Using graphic books to teach, or to lure a more visual reader to books, is nothing new, but Battle Lines: A Graphic History of the Civil War, by Jonathan Fetter-Vorm and Ari Kelman, seems destined to resonate, not just for younger readers but for the broad audiences that were attracted to Art Spiegelman’s graphic masterpieces Maus I and II as well as Marjane Satrapi’s Persepolis series. In a prepublication review, Publishers Weekly said, “In 15 harrowing chapters [the authors’] graphic take on the Civil War brings home the shattering costs of America’s epochal conflict like almost no other single-volume history.”
Ari Kelman, who is the McCabe Greer Professor of the Civil War Era at Penn State University, is also the author of A River and Its City and A Misplaced Massacre, winner of multiple awards including the Bancroft Prize. Kelman wanted to write an introductory text accessible to those delving into the history of the Civil War for the first time, but couldn’t make it work with a reasonable word count. Then he connected with author and illustrator Jonathan Fetter-Vorm, winner of the American Library Association’s Best Graphic Novel for Teens award in 2013 for Trinity: A Graphic History of the First Atomic Bomb, and the book was born.

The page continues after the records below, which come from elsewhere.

(* ===== verification/Vm.v ===== *)
(** * Page tables: vm.c

    Page directories and page tables live in [kmem], as they do in memory: an
    entry is the little-endian word at its kernel virtual address.  Kernel
    virtual addresses at and above [KERNBASE] are the direct map; a user
    address is translated through the page directory in [cr3], as the hardware
    does it ([translate]).  segment descriptors (seginit) are left out. *)

From S2P Require Import Prelude Machine Proc CString Kalloc.
Open Scope kernel_scope.

(** ** mmu.h, memlayout.h *)

Definition EXTMEM : Z := 0x100000.
Definition DEVSPACE : Z := 0xFE000000.
Definition KERNLINK : Z := KERNBASE + EXTMEM.

Definition PTXSHIFT : Z := 12.
Definition PDXSHIFT : Z := 22.
Definition NPDENTRIES : Z := 1024.
Definition PDX (va : Z) : Z := Z.land (Z.shiftr va PDXSHIFT) 0x3FF.
Definition PTX (va : Z) : Z := Z.land (Z.shiftr va PTXSHIFT) 0x3FF.
Definition PGADDR (d t o : Z) : Z :=
  u32 (Z.lor (Z.lor (Z.shiftl d PDXSHIFT) (Z.shiftl t PTXSHIFT)) o).

Definition PTE_P : Z := 0x001.
Definition PTE_W : Z := 0x002.
Definition PTE_U : Z := 0x004.
Definition PTE_ADDR (pte : Z) : Z := Z.land pte (Z.lnot 0xFFF).
Definition PTE_FLAGS (pte : Z) : Z := Z.land pte 0xFFF.

(** [pte & flag] as a condition. *)
Definition has (flag pte : Z) : bool := negb (Z.land pte flag =? 0).

(** ** Address translation by the CPU

    The kernel virtual address of the byte at virtual address [va]; [None] is
    a page fault. *)
Definition translate (m : mem) (cr3 va : Z) : option Z :=
  if KERNBASE <=? va then Some va else
  let pde := load32 m (P2V cr3 +u 4 * PDX va) in
  if has PTE_P pde then
    let pte := load32 m (P2V (PTE_ADDR pde) +u 4 * PTX va) in
    if has PTE_P pte then Some (P2V (PTE_ADDR pte) +u va mod PGSIZE) else None
  else None.

Module Vm.

(** A fault of the kernel itself: trap() panics. *)
Definition fault {A} : M kst A := panic "trap".

Definition vload8 (va : Z) : M kst Z :=
  s ← get;
  match translate (kmem s) (cr3 (chart (kcore s))) va with
  | Some a => mret (load8 (kmem s) a)
  | None => fault
  end.

Definition vstore8 (va v : Z) : M kst unit :=
  s ← get;
  match translate (kmem s) (cr3 (chart (kcore s))) va with
  | Some a => Kmem.mod_mem (store8 a v)
  | None => fault
  end.

Definition vload32 (va : Z) : M kst Z :=
  b0 ← vload8 va; b1 ← vload8 (va +u 1); b2 ← vload8 (va +u 2); b3 ← vload8 (va +u 3);
  mret (b0 + b1 * 2 ^ 8 + b2 * 2 ^ 16 + b3 * 2 ^ 24).

(** [*p] and [*p = v] for a word in the kernel's direct map. *)
Definition read32 (p : Z) : M kst Z := gets (λ s, load32 (kmem s) p).
Definition write32 (p v : Z) : M kst unit := Kmem.mod_mem (store32 p v).

Definition walkpgdir (pgdir va : Z) (alloc : bool) : M kst Z :=
  let pde := pgdir +u 4 * PDX va in
  v ← read32 pde;
  if has PTE_P v then mret (P2V (PTE_ADDR v) +u 4 * PTX va) else
  if negb alloc then mret 0 else
  pgtab ← Kmem.kalloc;
  if pgtab =? 0 then mret 0 else
  Kmem.mod_mem (memset pgtab 0 PGSIZE);;
  write32 pde (Z.lor (Z.lor (Z.lor (V2P pgtab) PTE_P) PTE_W) PTE_U);;
  mret (pgtab +u 4 * PTX va).

(** One iteration of mappages(), at [(a, pa)]. *)
Definition mappages_body (pgdir last perm : Z) (x : Z * Z) : M kst (Z * Z + Z) :=
  let '(a, pa) := x in
  pte ← walkpgdir pgdir a true;
  if pte =? 0 then mret (inr (-1)) else
  v ← read32 pte;
  if has PTE_P v then panic "remap" else
  write32 pte (Z.lor (Z.lor pa perm) PTE_P);;
  if a =? last then mret (inr 0) else mret (inl (a +u PGSIZE, pa +u PGSIZE)).
Lemma bread_current_witness :
  ∃ j s', Bc.bread 1 40 bst0 = Ok j s' ∧ data (the_buf s' j) = replicate (Z.to_nat BSIZE) 0.
Proof.
  destruct (bread_current 1 0 ∅ bst0 40 bst0_inv) as (j & s' & E & _ & _ & _ & _ & _ & Hd & _).
  - vm_compute. split; [discriminate|reflexivity].
  - intros j Hj. apply not_elem_of_empty in Hj. destruct Hj.
  - right. exists 0%nat. split_and!; [unfold NBUF; lia|apply not_elem_of_empty|vm_compute; discriminate].
  - exists j, s'. split; [exact E|]. rewrite Hd. vm_compute. reflexivity.
Defined.

Lemma bcache_lru_witness :
  ∃ l1 j l2 s1 s2, reverse (seq 0 NBUF) = l1 ++ j :: l2 ∧ Bc.bget 1 40 bst0 = Ok j s1 ∧
    Bc.brelse j s1 = Ok tt s2 ∧ ring (bufs s2) (j :: l1 ++ l2).
Proof.
  destruct (bcache_lru 1 0 ∅ bst0 40 (reverse (seq 0 NBUF)) bst0_inv)
    as (l1 & j & l2 & s1 & s2 & H1 & _ & _ & _ & H2 & _ & H3 & H4).
  - intros j Hj. apply not_elem_of_empty in Hj. destruct Hj.
  - exact bst0_ring.
  - apply (below_NBUF (λ k, ¬ (bdev (the_buf bst0 k) = 1 ∧ blockno (the_buf bst0 k) = 40))).
    refine (bool_decide_eq_true_1 _ _). vm_compute. reflexivity.
  - exists 0%nat. split_and!; [unfold NBUF; lia|apply not_elem_of_empty|vm_compute; discriminate].
  - exists l1, j, l2, s1, s2. split_and!; assumption.
Defined.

Published earlier this month, the narrative vignettes tell the story from a multitude of perspectives. Fetter-Vorm credits Kelman, saying, “Ari had a lot of cool ideas—it was his idea to show radically different points of view.” For Fetter-Vorm, the challenge was to “represent trauma on the page but to alleviate [the shock of seeing] horrifying images.” It was equally important to him to do justice to the heroes and heroines of the conflict, but to create a remove to mitigate the visceral trauma and devastation that the Civil War wreaked on a nation divided.
Today, 2–3 p.m., Fetter-Vorm joins graphic novelists Ben Hatke (Little Robot) and Penelope Bagieu (Exquisite Corpse) for the panel, “Graphic Novels: In the Studio,” moderated by Calista Brill, editor at First Second Books, in Macmillan’s Meeting Room 3139.
This article appeared in the May 31, 2015 edition of PW BookCon Daily.